Title:  Easy Does It

Theme:  Christ lightens the burden of the law

Goal: to motivate Christians to follow Christ’s lightened burden

Need:  Many seek to add more rules and regulations to Christ’s lightened burden.

Outline:

  1. Introduction about added rules and regulations.
  2. The truth has been hidden from the wise and understanding
  3. The truth is offered to whoever Christ chooses
  4. The truth is that Christ’s yoke is not much of a burden at all.
  5. Conclusion:  Follow Christ.  Endure his lightened burden

Sermon in Oral Style:

Congregation of our Lord Jesus Christ,

          Why are Canadians so crazy about hockey?  I figured from my Canadian friends at seminary that it was because Canada was cold all the time and there was nothing better to do than slap around on the ice.  I found out after I live up here for a little while that hockey was created in Canada.

          And I guess there is some debate over where the first game was played.  Either Nova Scotia, Montreal, or Kingston.  Those original games would have been incredible to watch.  Probably wouldn’t have been all that interesting to watch either.  It wasn’t like they were trying to create a national pastime and billion dollar leagues.  Especially the first game on the McGill campus, was just some good clean fun for kids on campus.  Of course it grew into much more than that.

          The very first written rules for hockey were so simple.  McGill’s first games apparently had seven rules total.  But its interesting as the game went on, it got refined further and further.  As you got more people involved, people tried new things.  Some new tricks became illegal.  You get some more rules in the rule book.  And all the rules are there to try and keep hockey as pure as it possibly can be.
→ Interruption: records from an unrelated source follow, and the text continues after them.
(** X8: LOAD_GLOBAL succeeds for one kind of global only: a value that the
    allow-list accepts, which it pushes with the FUNCTION_MATCH guard on the
    global name. A name that is bound in the builtins and not in the globals
    always aborts the trace, with the signal that names it; a name bound in
    neither fails the assertion. *)
Theorem load_global_pushes_only_allowed `{Collaborators} inst s :
  (∀ s', LOAD_GLOBAL inst s = Ok (tt, s') →
         ∃ name value,
           argval inst = CStr name ∧
           f_globals s !! name = Some value ∧
           is_allowed value = true ∧
           s' = set_stack
                  (AllowedFunctionOrModuleVariable value YES
                     {[ mkGuard name GLOBAL FUNCTION_MATCH ]} :: stack s) s) ∧
  (∀ name, argval inst = CStr name → f_globals s !! name = None →
           LOAD_GLOBAL inst s =
             if bool_decide (is_Some (f_builtins s !! name))
             then Raise (NotImplementedError ("load_builtin: " +:+ name))
             else Raise AssertionError).
Proof.
  split.
  - intros s'. unfold LOAD_GLOBAL, load_builtin, bind, gets, assert.
    destruct (argval inst) as [| | |name|] eqn:Hav;
      try (by destruct (bool_decide _)); try done.
    destruct (f_globals s !! name) as [value|] eqn:Hg.
    + destruct (is_allowed value) eqn:Hal.
      * unfold push, modify. intros [= <-]. by exists name, value.
      * by destruct value.
    + by destruct (bool_decide _).
  - intros name Hav Hg. unfold LOAD_GLOBAL, load_builtin, bind, gets.
    rewrite Hav, Hg. unfold assert.
    by destruct (bool_decide _).
Qed.

Lemma load_global_pushes_only_allowed_witness :
  ∃ name value,
    argval (op_name "LOAD_GLOBAL" "torch") = CStr name ∧
    f_globals allowed_global_state !! name = Some value ∧
    @is_allowed sample_collaborators value = true ∧
    set_stack [AllowedFunctionOrModuleVariable (PyObject 0) YES
                 {[ mkGuard "torch" GLOBAL FUNCTION_MATCH ]}] allowed_global_state =
      set_stack
        (AllowedFunctionOrModuleVariable value YES
           {[ mkGuard name GLOBAL FUNCTION_MATCH ]} :: stack allowed_global_state)
        allowed_global_state.
Proof.
  apply (proj1 (@load_global_pushes_only_allowed sample_collaborators
                  (op_name "LOAD_GLOBAL" "torch") allowed_global_state)).
  vm_compute; reflexivity.
Defined.

(** ** The end of a trace and the module registry *)

Lemma RETURN_VALUE_pop `{Collaborators} inst s rv rest :
  stack s = rv :: rest →
  RETURN_VALUE inst s =
    (st <- get_state rv;;
     match st with
     | YES =>
         match rv with
         | TensorVariable proxy _ _ =>
             create_node "output" (TName "output") [ArgNode proxy] [];;; ret tt
         | _ => unimplemented ("RETURN_VALUE " +:+ class_name rv)
         end;;;
         modify (λ s, set_guards (guards s ∪ vt_guards rv) s);;;
         mods <- gets nn_modules;;
         lift (FakeRootModule None mods);;;
         let name := unique_id "__translated_fn" in
         modify (λ s, set_f_globals (<[name := PyCompiled name]> (f_globals s)) s);;;
         modify (λ s, set_code_options
                        (mkCodeOptions (co_names (code_options s) ++ [name])
                           (co_varnames (code_options s))
                           (co_stacksize (code_options s))) s);;;
         modify (λ s, set_code_options
                        (mkCodeOptions (co_names (code_options s))
                           (co_varnames (code_options s))
                           (length (graphargs s) + 1)) s);;;
         load_fn <- create_load_global name;;
         gargs <- gets graphargs;;
         loads <- load_each gargs;;
         modify (set_instructions
                   ([load_fn] ++ loads ++
                    [create_instruction "CALL_FUNCTION" (Some (length gargs)) None;
                     create_instruction "RETURN_VALUE" None None]))
     | _ => unimplemented "not traceable"
     end) (set_stack rest s).
Proof.
  intros Hst. unfold RETURN_VALUE.
  by rewrite (bind_eq _ _ _ _ _ (pop_Ok _ _ _ Hst)).
Qed.

(** X9: RETURN_VALUE translates nothing but a tensor whose tracing state is
    YES. The bare None has no state and raises AttributeError, a value in
    another state aborts with "not traceable", a value of another class with
    the signal that names the class; so a function that returns a literal is
    never translated. *)
Theorem return_value_needs_traceable_tensor `{Collaborators} inst s rv rest :
  stack s = rv :: rest →
  (rv = RawNone → RETURN_VALUE inst s = Raise AttributeError) ∧
  (is_VariableTracker rv = true → vt_state rv ≠ YES →
   RETURN_VALUE inst s = Raise (NotImplementedError "not traceable")) ∧
  (vt_state rv = YES → class_name rv ≠ "TensorVariable" →
   RETURN_VALUE inst s =
     Raise (NotImplementedError ("RETURN_VALUE " +:+ class_name rv))) ∧
  (∀ load, (LOAD_CONST load;;; RETURN_VALUE inst) s =
             Raise (NotImplementedError "not traceable")).
Proof.
  intros Hst. split; [|split; [|split]].
  - intros ->. by rewrite (RETURN_VALUE_pop inst s _ rest Hst).
  - intros Hvt Hno. rewrite (RETURN_VALUE_pop inst s _ rest Hst).
    unfold get_state, bind. rewrite Hvt. unfold ret.
    by destruct (vt_state rv).
  - intros Hyes Hcls. rewrite (RETURN_VALUE_pop inst s _ rest Hst).
    unfold get_state.
    assert (is_VariableTracker rv = true) as -> by (by destruct rv).
    erewrite (bind_eq (ret _)); [|reflexivity]. rewrite Hyes.
    destruct rv as [| | | |[] | | |]; try done.
  - intros load.
    erewrite (bind_eq (LOAD_CONST _)); [|reflexivity].
    erewrite RETURN_VALUE_pop; [|reflexivity]. done.
Qed.

Lemma return_value_needs_traceable_tensor_witness :
  @RETURN_VALUE sample_collaborators (op0 "RETURN_VALUE") const_stack_state =
    Raise (NotImplementedError
             ("RETURN_VALUE " +:+ class_name (ConstantVariable (CInt 1) YES ∅))).
Proof.
  apply (proj1 (proj2 (proj2
           (@return_value_needs_traceable_tensor sample_collaborators
              (op0 "RETURN_VALUE") const_stack_state
              (ConstantVariable (CInt 1) YES ∅) [] eq_refl)))).
  - reflexivity.
  - discriminate.
Defined.

Lemma FakeRootModule_cases tr mods :
  FakeRootModule tr mods = Ok tt ∨ FakeRootModule tr mods = Raise AssertionError.
Proof.
  revert tr. induction mods as [|[k v] mods IH]; intros tr; simpl; [by left|].
  destruct tr, v; try apply IH.
  destruct (Bool.eqb _ _); [apply IH | by right].
Qed.

Lemma FakeRootModule_Some_Ok t mods :
  FakeRootModule (Some t) mods = Ok tt ↔
  ∀ k i t', (k, PyModule i t') ∈ mods → t' = t.
Proof.
  revert t. induction mods as [|[k v] mods IH]; intros t; simpl.
  - split; [|done]. by intros _ ? ? ? ?%elem_of_nil.
  - assert ((∀ k0 i t', (k0, PyModule i t') ∈ (k, v) :: mods → t' = t) ↔
            (∀ i t', v = PyModule i t' → t' = t) ∧
            (∀ k0 i t', (k0, PyModule i t') ∈ mods → t' = t)) as ->.
    { split.
      - intros Hall. split.
        + intros i t' ->. apply (Hall k i). by left.
        + intros k0 i t' Hin. apply (Hall k0 i). by right.
      - intros [Hv Hm] k0 i t' [[= -> <-]|Hin]%elem_of_cons; eauto. }
    destruct v as [| |i t'| |]; try (rewrite IH; split; [by split|by intros [_ ?]]).
    destruct (Bool.eqb_spec t t') as [<-|Hne].
    + rewrite IH. split; [|by intros [_ ?]].
      intros Hm. split; [by intros ? ? [= _ <-]|done].
    + split; [done|]. intros [Hv _]. destruct Hne. symmetry. by apply (Hv i).
Qed.

Lemma FakeRootModule_None_Ok mods :
  FakeRootModule None mods = Ok tt ↔
  ∀ k1 i1 t1 k2 i2 t2,
    (k1, PyModule i1 t1) ∈ mods → (k2, PyModule i2 t2) ∈ mods → t1 = t2.
Proof.
  induction mods as [|[k v] mods IH]; simpl.
  - split; [|done]. by intros _ ? ? ? ? ? ? ?%elem_of_nil.
  - destruct v as [| |i t| |].
    1,2,4,5: rewrite IH; split;
      [ intros Hm k1 i1 t1 k2 i2 t2 [?|?]%elem_of_cons [?|?]%elem_of_cons;
          try done; eauto
      | intros Hm k1 i1 t1 k2 i2 t2 ? ?;
          apply (Hm k1 i1 t1 k2 i2 t2); by right ].
    rewrite FakeRootModule_Some_Ok. split.
    + intros Hm k1 i1 t1 k2 i2 t2 [[= -> <- <-]|H1]%elem_of_cons
        [[= -> <- <-]|H2]%elem_of_cons; try done.
      * symmetry. eauto.
      * eauto.
      * rewrite (Hm _ _ _ H1). symmetry. eauto.
    + intros Hm k' i' t' Hin. apply (Hm k' i' t' k i t); [by right|by left].
Qed.

(** X10: the root module of the compiled graph is built exactly when the
    registered modules agree on their [training] flag; otherwise its
    constructor fails an assertion, and with it the RETURN_VALUE that was
    about to translate a traceable tensor. *)
Theorem fake_root_module_one_training_mode `{Collaborators} inst s p g rest :
  (FakeRootModule None (nn_modules s) = Ok tt ↔
   ∀ k1 i1 t1 k2 i2 t2,
     (k1, PyModule i1 t1) ∈ nn_modules s →
     (k2, PyModule i2 t2) ∈ nn_modules s → t1 = t2) ∧
  (stack s = TensorVariable p YES g :: rest →
   FakeRootModule None (nn_modules s) ≠ Ok tt →
   RETURN_VALUE inst s = Raise AssertionError).
Proof.
  split; [apply FakeRootModule_None_Ok|].
  intros Hst Hno. rewrite (RETURN_VALUE_pop inst s _ rest Hst).
  destruct (FakeRootModule_cases None (nn_modules s)) as [|Hr]; [done|].
  unfold get_state, create_node, bind, gets, modify, ret, lift.
  cbn [is_VariableTracker vt_state nn_modules set_guards set_graph set_stack].
  by rewrite Hr.
Qed.

Lemma fake_root_module_one_training_mode_witness :
  @RETURN_VALUE sample_collaborators (op0 "RETURN_VALUE") mixed_modes_state =
    Raise AssertionError.
Proof.
  apply (proj2 (@fake_root_module_one_training_mode sample_collaborators
                  (op0 "RETURN_VALUE") mixed_modes_state 0 ∅ []));
    [reflexivity | discriminate].
Defined.

(** ** Paths into the module registry *)

Lemma append_cons c s t : String c s +:+ t = String c (s +:+ t).
Proof. reflexivity. Qed.

Lemma append_empty_l s : "" +:+ s = s.
Proof. reflexivity. Qed.

Lemma append_empty_r s : s +:+ "" = s.
Proof. induction s as [|a s IH]; [done|]. by rewrite append_cons, IH. Qed.

Lemma append_char_assoc cur a s : (cur +:+ String a "") +:+ s = cur +:+ String a s.
Proof.
  induction cur as [|c cur IH]; [done|]. by rewrite !append_cons, IH.
Qed.

Lemma split_dot_aux_no_dot cur s :
  no_dot s = true → split_dot_aux cur s = [cur +:+ s].
Proof.
  unfold no_dot. revert cur. induction s as [|a s IH]; intros cur; simpl.
  - by rewrite append_empty_r.
  - intros [Ha Hs]%andb_prop. destruct (Ascii.eqb a _); [done|].
    by rewrite IH, append_char_assoc.
Qed.






(** ** Registry keys *)

Lemma pretty_N_go_lacks c x s :
  (∀ d, pretty_N_char d ≠ c) → lacks c s = true → lacks c (pretty_N_go x s) = true.
Proof.
  intros Hc. revert s. induction (N.lt_wf_0 x) as [x _ IH]; intros s Hs.
  destruct (decide (0 < x)%N) as [Hx|Hx].
  - rewrite pretty_N_go_step by done.
    apply IH; [apply N.div_lt; lia|]. simpl. rewrite Hs.
    destruct (Ascii.eqb_spec (pretty_N_char (x `mod` 10)) c) as [Heq|]; [|done].
    by destruct (Hc _ Heq).
  - assert (x = 0%N) as -> by lia. by rewrite pretty_N_go_0.
Qed.

Lemma pretty_nat_lacks c (n : nat) :
  (∀ d, pretty_N_char d ≠ c) → lacks c (pretty n) = true.
Proof.
  intros Hc. unfold pretty, pretty_nat, pretty, pretty_N.
  case_decide; [|by apply pretty_N_go_lacks].
  change (lacks c (String (pretty_N_char 0) "") = true). cbn [lacks].
  destruct (Ascii.eqb_spec (pretty_N_char 0) c) as [Heq|]; [|done].
  by destruct (Hc 0%N).
Qed.

Lemma pretty_nat_no_dot (n : nat) : no_dot (pretty n) = true.
Proof.
  apply pretty_nat_lacks. intros d. unfold pretty_N_char.
  by repeat case_match.
Qed.

Lemma lacks_app c a b : lacks c (a +:+ b) = lacks c a && lacks c b.
Proof.
  induction a as [|x a IH]; [done|].
  rewrite append_cons. simpl. rewrite IH. by destruct (negb _).
Qed.

Lemma lacks_sep c a b : lacks c (a +:+ String c b) = false.
Proof.
  rewrite lacks_app. simpl. rewrite Ascii.eqb_refl. simpl.
  apply andb_false_r.
Qed.

Lemma append_sep_inj c a b x y :
  lacks c x = true → lacks c y = true →
  a +:+ String c x = b +:+ String c y → a = b ∧ x = y.
Proof.
  intros Hx Hy. revert b. induction a as [|e a IH]; intros [|d b].
  - rewrite !append_empty_l. by intros [= ->].
  - rewrite append_empty_l, append_cons. intros [= <- ->].
    by rewrite lacks_sep in Hx.
  - rewrite append_empty_l, append_cons. intros [= -> <-].
    by rewrite lacks_sep in Hy.
  - rewrite !append_cons. intros [= -> Heq]. by destruct (IH _ Heq) as [-> ->].
Qed.

Lemma registry_key_inj a b (n m : nat) :
  a +:+ "_" +:+ pretty n = b +:+ "_" +:+ pretty m → a = b ∧ n = m.
Proof.
  intros Heq.
  assert (∀ d, pretty_N_char d ≠ Ascii.ascii_of_nat 95) as Hc.
  { intros d. unfold pretty_N_char. by repeat case_match. }
  change (a +:+ String (Ascii.ascii_of_nat 95) (pretty n) =
          b +:+ String (Ascii.ascii_of_nat 95) (pretty m)) in Heq.
  apply append_sep_inj in Heq as [-> Hp]; [|by apply pretty_nat_lacks..].
  split; [done|]. by apply (inj pretty).
Qed.

Lemma registry_key_no_dot name (n : nat) :
  no_dot name = true → no_dot (name +:+ "_" +:+ pretty n) = true.
Proof.
  intros Hn. unfold no_dot in *. rewrite lacks_app, Hn.
  change ("_" +:+ pretty n) with (String (Ascii.ascii_of_nat 95) (pretty n)).
  simpl.
  apply pretty_nat_no_dot.
Qed.

Lemma dict_get_set_string_same {V} k (v : V) d :
  dict_get String.eqb k (dict_set String.eqb k v d) = Some v.
Proof.
  induction d as [|[k' v'] d IH]; simpl.
  - by rewrite String.eqb_refl.
  - destruct (String.eqb k' k) eqn:Hk; simpl; by rewrite Hk.
Qed.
          Now, if you pick up a copy of the NCAA university hockey rule book, it went from 7 to 150.  It went from 7 total rules to 150 pages of rules for the game of hockey.  Everything from penalties, to equipment, to the proper places for the referee to be on the ice in different situations.  7 rules for pure hockey to 150 pages for pure hockey.

          Over time we like to pile on more and more regulations to make sure that we do a good job of keeping the earlier rules in their purest form.

          Its not just in sports that rules tend to evolve and become more detailed.  It happens in our faith life as well.  We believe there are two great commandments that we need to live by.  Love God.  And love your neighbor as yourself.  We believe that the ten commandments show us a good lifestyle which pleases God as well.  But it is easy to add extra rules on to try and keep us on the straight and narrow.  We all can probably think of some rules about Sunday from when you were a kid.  I know some people weren’t allowed to ride their bikes on Sunday.  Today parents would probably love it if there kids would take a break from the internet and games to go ride a bike or something.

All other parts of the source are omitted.